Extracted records
(** X4: a non-2xx response is logged, whatever happens to the requests
    after it, with a record that holds its status code and the [repr] of
    the URL of its request, which is the URL httpx parsed from the one
    [send_request] was given. *)
Theorem send_request_logs_status_and_url
  (self : EHRClient) (url : string) (w : World)
  (pre : list CDSRequest) (request : CDSRequest) (rest : list CDSRequest)
  (response : Response) :
  request_data self = (pre ++ request :: rest)%list ->
  forallb classified (post_outcomes url pre (env w)) = true ->
  fst (post url (model_dump true request) (httpx_Timeout 10 None)
         (env_after_posts url pre (env w))) = Ok response ->
  is_success (status_code response) = false ->
  exists evs,
    trace (snd (send_request self url w)) = (trace w ++ evs)%list
    /\ In (EvLog ERROR ("Error response " ++ str_of_Z (status_code response)
                        ++ " while requesting " ++ url_repr url ++ "."))
          evs.
Proof.
  intros Hq Hpre Hresp Hstatus.
  set (t := httpx_Timeout 10 None) in *.
  set (body := model_dump true request) in *.
  destruct (send_loop_prefix url pre (request :: rest) [] w Hpre)
    as [w0 [evs0 [Hrun [Henv [Htr Hp]]]]].
  rewrite <- Henv in Hresp.
  set (msg := "Error response " ++ str_of_Z (status_code response)
              ++ " while requesting " ++ url_repr url ++ ".").
  set (acc1 := (([] ++ map recorded (post_outcomes url pre (env w)))
                ++ [empty_mapping])%list).
  set (w1 := mkWorld (snd (post url body t (env w0)))
               ((trace w0 ++ [EvPost url body t]) ++ [EvLog ERROR msg])%list).
  assert (Hloop : for_each (request_data self) (send_one url) ([], w)
                  = for_each rest (send_one url) (acc1, w1)).
  { rewrite Hq, Hrun. simpl. unfold bind at 1. rewrite send_one_run. cbv zeta.
    fold t body. rewrite Hresp. simpl. rewrite Hstatus. simpl. reflexivity. }
  destruct (send_loop_any url rest acc1 w1) as [evs [k [Htr1 _]]].
  exists (evs0 ++ [EvPost url body t; EvLog ERROR msg] ++ evs)%list.
  split.
  - rewrite send_request_remaining, send_remaining_run, Hloop.
    assert (Hfinal : trace (snd (snd (for_each rest (send_one url) (acc1, w1))))
                     = (trace w ++ evs0 ++ [EvPost url body t; EvLog ERROR msg]
                        ++ evs)%list).
    { rewrite Htr1. unfold w1. simpl. rewrite Htr.
      now rewrite <- !app_assoc. }
    destruct (for_each rest (send_one url) (acc1, w1))
      as [[[]|e] [l w']]; exact Hfinal.
  - apply in_or_app. right. simpl. auto.
Qed.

*ASSIGNED TASK*
Word for word, repeat the lines from the one holding "rewrite <- Henv in Hresp." through the last line of the entries, both included.

*RESPONSE*
  rewrite <- Henv in Hresp.
  set (msg := "Error response " ++ str_of_Z (status_code response)
              ++ " while requesting " ++ url_repr url ++ ".").
  set (acc1 := (([] ++ map recorded (post_outcomes url pre (env w)))
                ++ [empty_mapping])%list).
  set (w1 := mkWorld (snd (post url body t (env w0)))
               ((trace w0 ++ [EvPost url body t]) ++ [EvLog ERROR msg])%list).
  assert (Hloop : for_each (request_data self) (send_one url) ([], w)
                  = for_each rest (send_one url) (acc1, w1)).
  { rewrite Hq, Hrun. simpl. unfold bind at 1. rewrite send_one_run. cbv zeta.
    fold t body. rewrite Hresp. simpl. rewrite Hstatus. simpl. reflexivity. }
  destruct (send_loop_any url rest acc1 w1) as [evs [k [Htr1 _]]].
  exists (evs0 ++ [EvPost url body t; EvLog ERROR msg] ++ evs)%list.
  split.
  - rewrite send_request_remaining, send_remaining_run, Hloop.
    assert (Hfinal : trace (snd (snd (for_each rest (send_one url) (acc1, w1))))
                     = (trace w ++ evs0 ++ [EvPost url body t; EvLog ERROR msg]
                        ++ evs)%list).
    { rewrite Htr1. unfold w1. simpl. rewrite Htr.
      now rewrite <- !app_assoc. }
    destruct (for_each rest (send_one url) (acc1, w1))
      as [[[]|e] [l w']]; exact Hfinal.
  - apply in_or_app. right. simpl. auto.
Qed.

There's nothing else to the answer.